Top of Dataset records

(** [simplefs_fill_super] up to the allocation of the root dentry, and the rest. *)
Definition root_inode_of (p : option nat) : inode :=
  mk_vfs_inode SIMPLEFS_ROOTDIR_INODE_NUMBER (Some simplefs_dir_operations) p.
Definition with_root (root : option inode) (s : fs) : fs :=
  mk_fs (b_data s) (slab s) (slab_next s)
    (Some (mk_super SIMPLEFS_MAGIC SIMPLEFS_DEFAULT_BLOCK_SIZE root)).
Definition find_root : K (option nat) :=
  bh ← call (sb_bread 0);
  BUG_ON (negb bh) ;;
  ok ← call new_inode;
  if negb ok then fail NullDeref else
  call (inode_init_owner
    (mk_vfs_inode SIMPLEFS_ROOTDIR_INODE_NUMBER None None) S_IFDIR) ;;
  simplefs_get_inode SIMPLEFS_ROOTDIR_INODE_NUMBER.

Lemma fill_super_split e s tr :
  simplefs_fill_super e s tr =
  match find_root e s tr with
  | Ok p s' tr' =>
      let r := e tr' (d_make_root (root_inode_of p)) in
      Ok 0 (with_root (if r then Some (root_inode_of p) else None) s')
        (existT (d_make_root (root_inode_of p)) r :: tr')
  | Fault x s' tr' => Fault x s' tr'
  end.
Proof.
  unfold simplefs_fill_super, find_root, BUG_ON, mbind, M_bind, call.
  destruct (negb _); [done|]. cbn.
  destruct (negb _); [done|]. by destruct (simplefs_get_inode _ _ _).
Qed.

Lemma calm_find_root : calm find_root.
Proof. unfold find_root. calm_go. by apply bad_null. Qed.

(** What the super block is left with when there is no memory for the dentry. *)
Lemma fill_super_like e s tr : no_signals e ->
  match simplefs_fill_super e s tr with
  | Ok r s' _ => exists s0 tr0, simplefs_fill_super (quieten e) s tr = Ok r s0 tr0 /\
      (s' = s0 \/ s' = with_root None s0)
  | Fault x _ _ => stop x
  end \/ simplefs_fill_super e s tr = simplefs_fill_super (quieten e) s tr.
Proof.
  intros He. rewrite !fill_super_split. pose proof (calm_find_root s e tr He) as H.
  destruct (find_root e s tr) as [p s1 tr1|x s1 tr1].
  - destruct H as [-> |[]]. left. cbv zeta. eexists _, _. split; [done|].
    rewrite (quieten_quiet e tr1 (d_make_root (root_inode_of p))).
    destruct (e tr1 _); [by left|by right].
  - destruct H as [-> |H]; [by right|by left].
Qed.

(** ** One call *)

(** Creation with mode [m] without memory for the inode. *)
Definition out_of_memory (m : Z) (s : fs) (a : answer) (s' : fs) : Prop :=
  a = bound (- ENOMEM) None /\ s' = s /\ S_ISDIR m || S_ISREG m = true /\
  default 0 (sb_inodes_count (b_data s 0)) < 64.
(* ===== verification/SimplefsSignals.v ===== *)
(** * simplefs: sequences of operations in any environment

    A signal may interrupt any wait for a mutex, and any other service may fail,
    at any point of any operation.  What an interrupted creation or write leaves
    behind still holds a tree; [interrupted] says which, one constructor per
    place where the wait is interrupted.  With it every sequence of calls
    follows the tree specification in every environment, up to a call that the
    specification leaves open or that stops.  (A mutex that an
    interrupted operation leaves locked is the subject of
    [interrupted_waits_break_locking]: the sequences are those in which later
    waits end.) *)

From S2P Require Export SimplefsErrors SimplefsFailures SimplefsDangle.

(** ** Operations that do not wait *)

(** The environment that answers like [e] except that no wait is interrupted. *)
Definition deaf (e : env kcall) : env kcall := fun tr c =>
  match c with mutex_lock_interruptible _ => 0 | c => e tr c end.

Lemma deaf_no_signals e : no_signals (deaf e).
Proof. by intros tr l. Qed.
Lemma deaf_wf e : env_wf e -> env_wf (deaf e).
Proof. intros He tr c. pose proof (He tr c) as H. by destruct c. Qed.

(** It makes no difference to an operation that takes no mutex. *)
Definition no_wait {A} (m : K A) : Prop := forall e s tr, m (deaf e) s tr = m e s tr.

Section no_wait_rules.
Context {A R : Type}.
Lemma no_wait_ret (a : A) : no_wait (mret a).
Proof. done. Qed.
Lemma no_wait_fail x : no_wait (fail (A := A) x).
Proof. done. Qed.
Lemma no_wait_bind (m : K R) (f : R -> K A) :
  no_wait m -> (forall a, no_wait (f a)) -> no_wait (m ≫= f).
Proof.
  intros Hm Hf e s tr. unfold mbind, M_bind. rewrite Hm. destruct (m e s tr); [apply Hf|done].
Qed.
Lemma no_wait_call c : (forall l, c <> mutex_lock_interruptible l) -> no_wait (call c).
Proof. intros Hc e s tr. unfold call. destruct c; first [reflexivity|by destruct (Hc l)]. Qed.
End no_wait_rules.

Lemma no_wait_get : no_wait get.
Proof. done. Qed.
Lemma no_wait_put s : no_wait (put s).
Proof. done. Qed.
Lemma no_wait_modify f : no_wait (modify f).
Proof. done. Qed.
Lemma no_wait_or_fault {A} x (o : option A) : no_wait (or_fault x o).
Proof. by destruct o. Qed.

Create HintDb no_wait.
#[export] Hint Resolve no_wait_ret no_wait_fail no_wait_get no_wait_put no_wait_modify
  no_wait_or_fault : no_wait.

Ltac no_wait_step :=
  lazymatch goal with
  | |- no_wait (if ?b then _ else _) => destruct b
  | |- no_wait (match ?x with _ => _ end) => destruct x
  | |- no_wait (call ?c) => exact (no_wait_call c ltac:(discriminate))
  | |- no_wait (_ ≫= _) => apply no_wait_bind; [|intros ?]
  end; cbn beta.
Ltac no_wait_go := repeat no_wait_step; auto with no_wait.

Lemma no_wait_buf_read {A} n (f : bytes -> option A) : no_wait (buf_read n f).
Proof. unfold buf_read. no_wait_go. Qed.
Lemma no_wait_deref p : no_wait (deref p).
Proof. unfold deref. no_wait_go. Qed.
#[export] Hint Resolve no_wait_buf_read no_wait_deref : no_wait.
Lemma no_wait_assign p f : no_wait (assign p f).
Proof. unfold assign. no_wait_go. Qed.
Lemma no_wait_alloc : no_wait alloc_inode.
Proof. unfold alloc_inode. no_wait_go. Qed.
Lemma no_wait_BUG_ON b : no_wait (BUG_ON b).
Proof. unfold BUG_ON. no_wait_go. Qed.
#[export] Hint Resolve no_wait_assign no_wait_alloc no_wait_BUG_ON : no_wait.
Definition writes_nothing (op : vfs_op) : bool :=
  match op with op_create _ _ _ _ | op_mkdir _ _ _ | op_write _ _ _ => false | _ => true end.

Lemma steady_answered {A} (m : K A) (f : A -> fs -> trace kcall -> answer) I e s tr a c' :
  steady m -> stable I -> I s tr -> answered (m e s tr) f = inr (a, c') -> I c'.1 c'.2.
Proof.
  intros Hm HI H Ha. specialize (Hm I e s tr HI H). unfold wlp in Hm.
  destruct (m e s tr) as [v s' tr'|x s' tr']; [|done]. cbn in Ha. by injection Ha as <- <-.
Qed.

Lemma call_steady I e op s tr a c' :
  writes_nothing op = true -> stable I -> I s tr ->
  call_vfs e op (s, tr) = inr (a, c') -> I c'.1 c'.2.
Proof.
  intros Hw HI H Hcall. destruct op; try done; cbn [call_vfs] in Hcall;
    (eapply steady_answered; [|exact HI|exact H|exact Hcall]).
  - unfold simplefs_lookup. steady_go.
  - unfold simplefs_iterate. steady_go.
  - unfold simplefs_read. steady_go.
  - unfold simplefs_destory_inode. steady_go.
  - unfold simplefs_fill_super. steady_go.
Qed.

(** ** Which blocks may differ *)

Section durability.
Context (d0 : Z -> bytes).

(** The cache and the device agree outside [D]. *)
Definition clean (D : Z -> Prop) (s : fs) (tr : trace kcall) : Prop :=
  forall n, ~ D n -> b_data s n = disk d0 tr n.

(** In any environment [m] turns [D1] into [D2], which depends on its result. *)
Definition moves {A} (m : K A) (D1 : Z -> Prop) (D2 : A -> Z -> Prop) : Prop :=
  forall e s tr, clean D1 s tr -> wlp m e (fun a s' tr' => clean (D2 a) s' tr') s tr.
Definition still {A} (m : K A) : Prop := forall D, moves m D (fun _ => D).

Lemma moves_bind {A B} (m : K A) (f : A -> K B) D1 D2 D3 :
  moves m D1 D2 -> (forall a, moves (f a) (D2 a) D3) -> moves (m ≫= f) D1 D3.
Proof.
  intros Hm Hf e s tr H. apply wlp_bind. eapply wlp_mono; [by apply Hm|].
  intros a s' tr' Ha. by apply Hf.
Qed.
Lemma moves_still {A B} (m : K A) (f : A -> K B) D1 D3 :
  still m -> (forall a, moves (f a) D1 D3) -> moves (m ≫= f) D1 D3.
Proof. intros Hm Hf. eapply moves_bind; [apply Hm|done]. Qed.
Lemma moves_weaken {A} (m : K A) D1 D2 D1' (D2' : A -> Z -> Prop) :
  moves m D1 D2 -> (forall n, D1' n -> D1 n) -> (forall a n, D2 a n -> D2' a n) ->
  moves m D1' D2'.
Proof.
  intros Hm H1 H2 e s tr H. eapply wlp_mono; [apply Hm|].
  - intros n Hn. apply H. naive_solver.
  - intros a s' tr' Ha n Hn. apply Ha. naive_solver.
Qed.
Lemma moves_end {A} (m : K A) (D1 : Z -> Prop) (D2 : A -> Z -> Prop) :
  still m -> (forall a n, D1 n -> D2 a n) -> moves m D1 D2.
Proof. intros Hm HD. eapply moves_weaken; [apply Hm|by intros n Hn; exact Hn|exact HD]. Qed.
Lemma moves_ret {A} (a : A) D (D2 : A -> Z -> Prop) :
  (forall n, D n -> D2 a n) -> moves (mret a) D D2.
Proof. intros HD e s tr H. apply wlp_ret. intros n Hn. apply H. naive_solver. Qed.
Lemma moves_fail {A} x D (D2 : A -> Z -> Prop) : moves (fail x) D D2.
Proof. done. Qed.
Lemma moves_buf_write n f D : moves (buf_write n f) D (fun _ x => D x \/ x = n).
Proof.
  intros e s tr H. unfold buf_write. wp_go. intros x Hx.
  cbn. rewrite fn_lookup_insert_ne by naive_solver. apply H. naive_solver.
Qed.
Lemma moves_sync n D : moves (sync_buffer n) D (fun _ x => D x /\ x <> n).
Proof.
  intros e s tr H. unfold sync_buffer. wp_go. intros x Hx. unfold disk. cbn [syncs writes foldr].
  destruct (decide (n = x)) as [->|]; [by rewrite fn_lookup_insert|].
  rewrite fn_lookup_insert_ne by done. apply H. naive_solver.
Qed.
(* ===== verification/CharDevTheorems.v ===== *)
(** * Character devices: the theorems *)

From S2P Require Export CharDev.

(** Evaluate a run of straight-line code on oblivious answers. *)
Ltac cd_eval := cbn -[Z.ltb Z.leb Z.eqb str MAJOR MKDEV].
Ltac cd_unfold := unfold destroy_device, not_null, modify, mbind, M_bind, get, call, oblivious.

(** Loading [char_device/version2] on each of its paths: all four resources on
    success; on errors, a region released that was never obtained when
    [alloc_chrdev_region] fails, a clean state when [cdev_add] fails, and a
    [cdev] left registered when the class or the device cannot be created. *)
Theorem v2_init_paths (ans : forall c : ccall, resp c) s :
  let alloc := ans (alloc_chrdev_region 0 1 (str "my_region")) : Z * Z in
  let dev := alloc.2 in
  let add := ans (cdev_add dev 1) : Z in
  let class := ans (class_create (str "my_class")) : kptr in
  let device := ans (device_create class dev (str "my_dev")) : kptr in
  exists r s' tr, V2.my_init (oblivious ans) s [] = Ok r s' tr /\
    (if alloc.1 <? 0 then r = alloc.1 /\ held tr = None
    else if negb (add =? 0) then r = add /\ held tr = Some []
    else if IS_ERR class then r = PTR_ERR class /\ held tr = Some [r_added]
    else if IS_ERR device then r = PTR_ERR device /\ held tr = Some [r_added]
    else r = 0 /\ held tr = Some
      (match device with POk => [r_device] | _ => [] end ++
       match class with POk => [r_class] | _ => [] end ++ [r_added; r_region])).
Proof.
  intros alloc dev add class device. subst device class add dev alloc.
  unfold V2.my_init, V2.destroy_class, V2.unregister_chrdev. cd_unfold.
  destruct (ans (alloc_chrdev_region 0 1 (str "my_region"))) as [r d] eqn:Ea.
  cbn [fst snd].
  destruct (Z.ltb_spec r 0) as [Hr|Hr].
  - eexists _, _, _. cd_eval. split; [reflexivity|]. cd_eval.
    by rewrite (proj2 (Z.leb_gt 0 r)) by lia.
  - assert (0 <=? r = true) as Hr' by (by apply Z.leb_le).
    cd_eval.
    destruct (ans (cdev_add d 1) =? 0) eqn:Eb; cd_eval;
      [|eexists _, _, _; split; [reflexivity|]; cd_eval; by rewrite ?Hr', ?Eb; cbn].
    destruct (ans (class_create (str "my_class"))) as [|err|] eqn:Ec; cd_eval;
      [|eexists _, _, _; split; [reflexivity|]; cd_eval; by rewrite ?Hr', ?Eb; cbn|].
    all: lazymatch goal with
      | |- context [?f (device_create ?c ?d0 ?n)] =>
          destruct (f (device_create c d0 n)) as [|?|] eqn:Ed
      end; eexists _, _, _; (split; [reflexivity|]); cd_eval;
      by rewrite ?Hr', ?Eb; cbn.
Qed.

(** ** Loading and unloading *)

(** Every step of a load succeeds. *)
Record succeeds (ans : forall c : ccall, resp c) : Prop := {
  ok_register : forall m n, ans (register_chrdev m n) = 0;
  ok_region : forall m n b, (ans (alloc_chrdev_region m n b) : Z * Z).1 = 0;
  ok_cdev : ans cdev_alloc = true;
  ok_add : forall d n, ans (cdev_add d n) = 0;
  ok_class : forall n, ans (class_create n) = POk;
  ok_device : forall c d n, ans (device_create c d n) = POk;
  ok_vmalloc : forall n, ans (vmalloc n) = true;
  ok_misc : forall n, ans (misc_register n) = 0;
}.

Lemma ok_region_pair ans : succeeds ans -> forall m n b,
  ans (alloc_chrdev_region m n b) = (0, (ans (alloc_chrdev_region m n b) : Z * Z).2).
Proof. intros H m n b. rewrite <- (ok_region ans H m n b). apply surjective_pairing. Qed.

Ltac success_step H :=
  lazymatch goal with
  | |- wp (call ?c) (oblivious ?ans) ?Q ?s ?tr =>
      first [ apply (wp_call_eq _ c _ _ _ _ (ok_register _ H _ _))
            | apply (wp_call_eq _ c _ _ _ _ (ok_region_pair _ H _ _ _))
            | apply (wp_call_eq _ c _ _ _ _ (ok_cdev _ H))
            | apply (wp_call_eq _ c _ _ _ _ (ok_add _ H _ _))
            | apply (wp_call_eq _ c _ _ _ _ (ok_class _ H _))
            | apply (wp_call_eq _ c _ _ _ _ (ok_device _ H _ _ _))
            | apply (wp_call_eq _ c _ _ _ _ (ok_vmalloc _ H _))
            | apply (wp_call_eq _ c _ _ _ _ (ok_misc _ H _))
            | refine (wp_call_eq (C := ccall) ans c tt Q s tr (unit_eta _) _) ]
  | |- _ => wp_step
  end; cbn -[str MAJOR MKDEV held wp call].
Ltac balanced_tac H :=
  apply load_unload_wp; intros s; unfold destroy_device, not_null;
  repeat success_step H; (split; [done|split; [done|]]); repeat success_step H; reflexivity.

(** When every step of its load succeeds, each of the five modules holds what
    it registered, and unloading it gives back exactly that, in the right
    order. *)
Theorem load_unload_balanced (ans : forall c : ccall, resp c) :
  succeeds ans ->
  balanced (oblivious ans) V1.my_init V1.my_exit [r_chrdev] /\
  balanced (oblivious ans) V2.my_init V2.my_exit [r_device; r_class; r_added; r_region] /\
  balanced (oblivious ans) MutexModule.my_init MutexModule.my_exit
    [r_device; r_class; r_added; r_region] /\
  (forall garbage, balanced (oblivious ans) (MmapModule._mmap_init garbage) MmapModule._mmap_exit
    [r_data; r_device; r_class; r_added; r_region]) /\
  balanced (oblivious ans) Misc.my_init Misc.my_exit [r_misc].
Proof.
  intros H. split_and!.
  - unfold V1.my_init, V1.my_exit. balanced_tac H.
  - unfold V2.my_init, V2.my_exit. balanced_tac H.
  - unfold MutexModule.my_init, MutexModule.my_exit. balanced_tac H.
  - intros g. unfold MmapModule._mmap_init, MmapModule._mmap_exit. balanced_tac H.
  - unfold Misc.my_init, Misc.my_exit. balanced_tac H.
Qed.

Definition all_ok (c : ccall) : resp c :=
  match c as c0 return resp c0 with
  | register_chrdev _ _ | cdev_add _ _ | misc_register _ => 0
  | alloc_chrdev_region _ _ _ => (0, Z.shiftl 240 20)
  | cdev_alloc | vmalloc _ => true
  | class_create _ | device_create _ _ _ => POk
  | printk | unregister_chrdev _ _ | unregister_chrdev_region _ _ | cdev_init | cdev_del
  | class_destroy _ | device_destroy _ | mutex_init | vfree | misc_deregister => tt
  end.

Definition fresh : cd_state := mk_cd 0 false PNull false.

(** [mutex/simple.c] checks nothing after [alloc_chrdev_region]: it loads
    whatever the other steps answer, and then unloading it follows the error
    pointer of [class_create], or deletes a [cdev] that was never added. *)
Theorem mutex_init_unchecked (ans : forall c : ccall, resp c) s :
  let alloc := ans (alloc_chrdev_region 0 1 (str "my_region")) : Z * Z in
  let class := ans (class_create (str "mutex_device")) : kptr in
  let add := ans (cdev_add alloc.2 1) : Z in
  0 <= alloc.1 ->
  exists s1 tr1, MutexModule.my_init (oblivious ans) s [] = Ok 0 s1 tr1 /\
    match class with
    | PErr _ => exists s2 tr2, MutexModule.my_exit (oblivious ans) s1 tr1 = Fault BadPointer s2 tr2
    | _ => add <> 0 ->
        exists s2 tr2, MutexModule.my_exit (oblivious ans) s1 tr1 = Ok tt s2 tr2 /\ held tr2 = None
    end.
Proof.
  intros alloc class add. subst add class alloc.
  unfold MutexModule.my_init, MutexModule.my_exit. cd_unfold.
  destruct (ans (alloc_chrdev_region 0 1 (str "my_region"))) as [r d] eqn:Ea. cbn [fst snd].
  intros Hr. rewrite (proj2 (Z.ltb_ge r 0)) by done. cd_eval.
  eexists _, _. split; [reflexivity|]. cd_eval.
  destruct (ans (class_create (str "mutex_device"))) as [|err|]; [|by eexists _, _|];
    (intros Hadd; eexists _, _; split; [f_equal; apply unit_eta|]; cd_eval;
     rewrite (proj2 (Z.leb_le 0 r)) by done; apply Z.eqb_neq in Hadd; rewrite Hadd;
     by repeat case_match).
Qed.

Definition no_class (c : ccall) : resp c :=
  match c as c0 return resp c0 -> resp c0 with
  | class_create _ => fun _ => PErr (-12)
  | _ => fun r => r
  end (all_ok c).

Lemma mutex_init_unchecked_witness :
  exists s1 tr1 s2 tr2, MutexModule.my_init (oblivious no_class) fresh [] = Ok 0 s1 tr1 /\
    MutexModule.my_exit (oblivious no_class) s1 tr1 = Fault BadPointer s2 tr2.
Proof.
  destruct (mutex_init_unchecked no_class fresh) as (s1 & tr1 & Hi & s2 & tr2 & Hx).
  - discriminate.
  - exists s1, tr1, s2, tr2. split; [exact Hi|exact Hx].
Defined.

Lemma all_ok_succeeds : succeeds all_ok.
Proof. by split. Qed.

Lemma load_unload_balanced_witness :
  balanced (oblivious all_ok) MutexModule.my_init MutexModule.my_exit
    [r_device; r_class; r_added; r_region].
Proof. exact (proj1 (proj2 (proj2 (load_unload_balanced all_ok all_ok_succeeds)))). Defined.

(** ** char_device/version1: reading *)

Definition ok_copy : bytes -> Z := fun _ => 0.

(** Every read of [my_dev.c]: one that asks for at least one byte more than is
    left gets the rest of the text, one that asks for what is left or less gets
    0 bytes, as at the end of the file (the test is the wrong way round); from
    a position past the end, [sizeof(hello) - *position] wraps and the copy
    runs outside the text. *)
Theorem v1_read_spec count position :
  0 <= position < 2 ^ 31 -> 0 <= count < 2 ^ 31 ->
  V1.my_read count position ok_copy =
  if position + count <=? 14 then Some (0, position)
  else if position <=? 14 then Some (14 - position, 14)
  else None.
Proof.
  intros Hp Hc. unfold V1.my_read. change (Z.of_nat (length V1.hello)) with 14.
  rewrite (uwrap_id 64 (position + count)) by int_lia.
  destruct (Z.leb_spec (position + count) 14); [by rewrite (proj2 (Z.ltb_ge 14 _)) by lia|].
  rewrite (proj2 (Z.ltb_lt 14 _)) by lia.
  destruct (Z.leb_spec position 14).
  - rewrite uwrap_id by int_lia.
    rewrite load_Some by (change (length V1.hello) with 14%nat; lia).
    cbn [mbind option_bind negb Z.eqb ok_copy].
    rewrite !swrap_id by int_lia. do 2 f_equal. lia.
  - unfold load, in_object.
    assert (u64 (14 - position) = 2 ^ 64 + (14 - position)) as ->.
    { unfold uwrap. rewrite <- (Z.mod_add _ 1) by done. rewrite Z.mod_small by int_lia. lia. }
    change (Z.of_nat (length V1.hello)) with 14.
    by rewrite (proj2 (Z.leb_gt (position + _) 14)), andb_false_r by int_lia.
Qed.

(** [cat] reads 131072 bytes at a time. *)
Lemma v1_read_spec_witness :
  V1.my_read 131072 0 ok_copy = Some (14, 14) /\ V1.my_read 5 0 ok_copy = Some (0, 0) /\
  V1.my_read 1 15 ok_copy = None.
Proof.
  split; [|split].
  - apply (v1_read_spec 131072 0); lia.
  - apply (v1_read_spec 5 0); lia.
  - apply (v1_read_spec 1 15); lia.
Defined.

Bottom of Dataset records

Action item |
Copy the stretch of the records above that runs from the line with "balanced (oblivious ans) V1.my_init" through the line with "misc_register _ => 0". Both end lines belong in the copy, and nothing else does.

Exercise result |
  balanced (oblivious ans) V1.my_init V1.my_exit [r_chrdev] /\
  balanced (oblivious ans) V2.my_init V2.my_exit [r_device; r_class; r_added; r_region] /\
  balanced (oblivious ans) MutexModule.my_init MutexModule.my_exit
    [r_device; r_class; r_added; r_region] /\
  (forall garbage, balanced (oblivious ans) (MmapModule._mmap_init garbage) MmapModule._mmap_exit
    [r_data; r_device; r_class; r_added; r_region]) /\
  balanced (oblivious ans) Misc.my_init Misc.my_exit [r_misc].
Proof.
  intros H. split_and!.
  - unfold V1.my_init, V1.my_exit. balanced_tac H.
  - unfold V2.my_init, V2.my_exit. balanced_tac H.
  - unfold MutexModule.my_init, MutexModule.my_exit. balanced_tac H.
  - intros g. unfold MmapModule._mmap_init, MmapModule._mmap_exit. balanced_tac H.
  - unfold Misc.my_init, Misc.my_exit. balanced_tac H.
Qed.

Definition all_ok (c : ccall) : resp c :=
  match c as c0 return resp c0 with
  | register_chrdev _ _ | cdev_add _ _ | misc_register _ => 0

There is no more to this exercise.